St. Mary the Virgin is the local Church of England parish church for Brampton Ash, Northamptonshire. Sitting in the Diocese of Peterborough, the ironstone church boasts fine carvings of lions.

It is well lit at night, and can be seen across the Welland Valley for miles around.

The church is largely 13th and 14th century with some restoration in the 19th century.

Memorials

On the south wall of the chancel, Charles Norwich, died 1605, and wife, 2 kneeling figures under arch.

On the north wall of the chancel, Thomas Farmer, died 1764, and 2 other tablets.

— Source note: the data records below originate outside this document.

Lemma idle_pop b p c :
  bench_inv b p c -> all_idle b ->
  len (claimed (ingress b)) < len (entered (ingress b)) -> progress b.
Proof.
  intros Hb Hidle Hmore. pose proof (consumer_at b p c Hb) as Hc.
  pose proof (entered_small b p c Hb) as Hsm. rewrite (inv_enqueue _ (bi_inv _ _ _ Hb)) in Hsm.
  destruct (idle_logs b p c Hb Hidle) as (_ & _ & Hcons).
  destruct (idle_call b p c 1 c Pop (pop_outcome (ingress b) 1))
    as (k & b' & s' & r & Hk & Hb' & Hi' & (_ & Hres) & Hac); try done; [lia| | |].
  - simpl. rewrite Hcons. by rewrite (proj2 (Z.ltb_lt _ _)) by lia.
  - intros s1 Hinv Ho Hq He Hcl Hth.
    apply (alone_induction _ _ _ (pop_phase_goes (ingress b) 1)
      (pop_phase_returns (ingress b) 1) s1 _ Hinv Hth); [|done].
    split; [done|]. by rewrite Hcl, He.
  - destruct Hres as [(_ & _ & ?)|(j & x & -> & _)]; [lia|]. simpl in Hac.
    destruct (engine_submit x (engine b) (fills b)) as [[[ack e] fs]| | | |]; try done.
    injection Hac as <-. exists k. eexists. split; [done|]. split; [done|]. split; [done|].
    assert (0 <= ingress_capacity) by done.
    unfold left_over. simpl. rewrite Hcons, u64_small; unfold len in *; lia.
Qed.

Lemma idle_progress b :
  reachable_inv b -> all_idle b -> bench_finished (len orders) b = true \/ progress b.
Proof.
  intros (p & c & Hb) Hidle. destruct (idle_logs b p c Hb Hidle) as (Lp & Lc & Hcons).
  pose proof (log_lengths _ (bi_inv _ _ _ Hb)) as Hl.
  destruct (decide (len (claimed (ingress b)) < len (entered (ingress b)))) as [Hm|Hm];
    [right; by eapply idle_pop|].
  assert (len (entered (ingress b)) = len (claimed (ingress b))) as Heq by (unfold len in *; lia).
  destruct (unpushed b) as [|o rest] eqn:Hu; [left|right; by eapply idle_push].
  pose proof (bi_pushed _ _ _ Hb) as Hall. rewrite Hu, app_nil_r, Lp in Hall.
  apply (f_equal len) in Hall. unfold len in Hall at 1. rewrite length_map in Hall.
  destruct Hidle as [H0 H1]. unfold bench_finished. rewrite Hu, (producer_at b p c), (consumer_at b p c) by done.
  pose proof (H0 p (producer_at b p c Hb)). pose proof (H1 c (consumer_at b p c Hb)).
  destruct (bi_producer _ _ _ Hb) as [? _]. destruct (bi_consumer _ _ _ Hb) as [? _].
  destruct p, c. simpl in *. subst. apply Z.leb_le. rewrite Hcons. unfold len in *. lia.
Qed.

Lemma idle_finishes n b :
  reachable_inv b -> all_idle b -> (left_over b <= n)%nat ->
  exists schedule b', bench_run (len orders) schedule b = Done b'
    /\ bench_finished (len orders) b' = true.
Proof.
  revert b. induction n as [|n IH]; intros b Hb Hidle Hn;
    (destruct (idle_progress b Hb Hidle) as [?|(k & b1 & Hk & Hb1 & Hi1 & Hless)]; [by exists [], b|]);
    [lia|].
  destruct (IH b1) as (k2 & b2 & Hk2 & Hf); try done; [lia|].
  exists (k ++ k2), b2. by rewrite bench_run_app, Hk.
Qed.

Lemma bench_finishes b :
  reachable_inv b ->
  exists schedule b', bench_run (len orders) schedule b = Done b'
    /\ bench_finished (len orders) b' = true.
Proof.
  intros Hb. destruct (bench_settles b Hb) as (k & b1 & Hk & Hb1 & Hi1).
  destruct (idle_finishes (left_over b1) b1) as (k2 & b2 & Hk2 & Hf); try done.
  exists (k ++ k2), b2. by rewrite bench_run_app, Hk.
Qed.

End Bench.
(** ** The start *)

Definition first_engine (symbol : bytes) : MatchingEngine := prepare_symbol symbol new_engine.

Lemma first_engine_wf symbol : wf_engine (first_engine symbol).
Proof. by destruct (book_spec symbol new_engine new_engine_wf) as (_ & _ & _ & ? & _). Qed.

Lemma new_bench_inv symbol orders :
  len orders + ingress_capacity + 2 < 2 ^ 63 ->
  exists b, new_bench symbol orders true = Done b
    /\ reachable_inv orders (first_engine symbol) b.
Proof.
  intros Hsmall. unfold new_bench.
  assert (exists s, new_system (A := Order) ingress_capacity true [[]; []] = Done s
    /\ capacity_ (queue s) = ingress_capacity
    /\ threads s = [mkThread [] Idle []; mkThread [] Idle []] /\ entered s = [] /\ claimed s = [])
    as (s & Hs & Hc & Ht & He & Hcl).
  { unfold new_system, new_ingress.
    replace (round_power_of_two ingress_capacity) with (Done ingress_capacity) by (by vm_compute).
    cbn [obind negb]. eexists. split; [done|]. done. }
  rewrite Hs. eexists. split; [done|].
  exists (mkThread [] Idle []), (mkThread [] Idle []).
  split; cbn [ingress unpushed engine fills consumed].
  - apply (new_system_inv _ _ _ _ Hs). rewrite Hc. pose proof (len_nonneg orders).
    change (program_pushes [[]; []]) with 0. lia.
  - exact Hc.
  - exact Ht.
  - split; [done|by left].
  - split; [done|by left].
  - done.
  - by rewrite He.
  - by rewrite Hcl.
  - done.
  - apply first_engine_wf.
  - done.
Qed.

Lemma bench_config_wf count : wf_config (bench_config count) (config_band (bench_config count)).
Proof. split; vm_compute; by repeat split. Qed.

(** The generated orders are within the bounds of the invariant. *)
Lemma bench_orders count :
  0 <= count < 2 ^ 62 ->
  exists orders, generate_mock_orders (bench_config count) = Done orders /\ len orders = count
    /\ len orders + ingress_capacity + 2 < 2 ^ 63
    /\ Forall (fun o => 0 <= o_quantity o < 2 ^ 64) orders.
Proof.
  intros Hc. destruct (generate_spec (bench_config count) (bench_config_wf count))
    as (orders & Hg & Hl & Ho); [simpl; lia|].
  exists orders. assert (len orders = count) as Hlen by (unfold len; rewrite Hl; simpl; lia).
  assert (ingress_capacity = 65536) by done.
  split; [done|]. split; [done|]. split; [lia|]. apply Forall_lookup_2.
  intros i o (_ & _ & _ & Hq & _)%Ho. lia.
Qed.

(** ** Properties *)

(** The two threads of the benchmark match the orders in order.  Whatever the
    scheduler does, no step of the benchmark is undefined and no order is lost,
    doubled or reordered between the producer and the engine: at every moment
    the engine and the fills are exactly those of submitting the first
    [consumed] orders one after the other, and when both loops are over these
    are all the orders. *)
Theorem bench_matches_in_order symbol orders schedule :
  len orders + ingress_capacity + 2 < 2 ^ 63 ->
  Forall (fun o => 0 <= o_quantity o < 2 ^ 64) orders ->
  exists b0 b k, new_bench symbol orders true = Done b0
    /\ bench_run (len orders) schedule b0 = Done b
    /\ consumed b = Z.of_nat k /\ (k <= length orders)%nat
    /\ submit_all (take k orders) (first_engine symbol) [] = Done (engine b, fills b)
    /\ (bench_finished (len orders) b = true -> k = length orders).
Proof.
  intros Hs Hq. destruct (new_bench_inv symbol orders Hs) as (b0 & Hnew & H0).
  destruct (bench_run_inv orders (first_engine symbol) Hs Hq schedule b0 H0) as (b & Hr & p & c & Hb).
  exists b0, b, (length (popped_items c)). split; [done|]. split; [done|].
  destruct (popped_orders _ _ _ _ _ Hb) as [rest Hrest].
  split; [apply Hb|]. split; [rewrite Hrest, length_app; lia|]. split.
  - rewrite Hrest at 1. rewrite take_app_length. apply Hb.
  - intros Hf. by rewrite (finished_threads _ _ _ _ _ Hb Hf) at 1.
Qed.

On the west wall of the south aisle: George Bosworth, died 1804; marble tablet with 2 weeping willows bending over an urn. 2 19th century tablets alongside.

List of rectors

Thomas, 1230
John, ?
Richard de Flammevill, 1264
Hugh de Valle, 1294
John de Cumpton, 1319
John de Stamford, 1325
John de Felmersham, 1343
John de Kirkham, 1345
Oliver de Dineley, 1347
William de Gayrstang, 1348
John de Totyngton, 1349
Robert Wylmot, 1350
Henry de Greynesby, 1352
John Noioun, 1352
John Essex, 1356
William de Cabernaco, 1357
William Robert, 1358
Peter la Sudria, 1358
John Wade, 1366
John Millicent, 1375
John Rodyngton, 1379
Thomas Ilneston, 1382
John Wade, 1386
Walter Tyngyn, ?
John Bottlesnam, 1395
William Topclyff, 1396
William Hole, 1403
William Fraunceys, ?
William Islip, 1410
William Maidwell, 1412
John Fynche, 1420
William Halle, 1424
William Newbery, 1429
Thomas Webster, 1440
William Dene, 1441
Thomas Smyth, 1443
John Mallory, 1443
John Smyth, 1446
John Mallory, 1451
Richard Hyndeman, 1452
John Jonys, 1459
Richard Spicer, 1463
Walter Oudeby, 1466
John Bigcrofte, 1483
David Barker, 1503
John Devyas, 1509
Edmund Olyver, 1546
Anthony Palmer, 1573
Andrew Broughton, 1577
William Addison, 1615
Richard Cumberland, 1662
Samuel Blackwell, 1691
Robert Browne, 1720
Philip Bliss, 1733
Thomas Farrer, 1734
William Arden, 1764
Samuel Rogers, 1769
Samuel Heyrick, 1790
Hon. Charles Dundas, 1841
Sidney Lidderdale Smith, 1844
Austin Ainsworth Slack, 1904
Thomas Beckenn Avening Saunders, 1908
Gerard Cokayne Vecqueray, 1910

In 1928, the benefice was united with Dingley, and the incumbent ceased to be resident at Brampton Ash.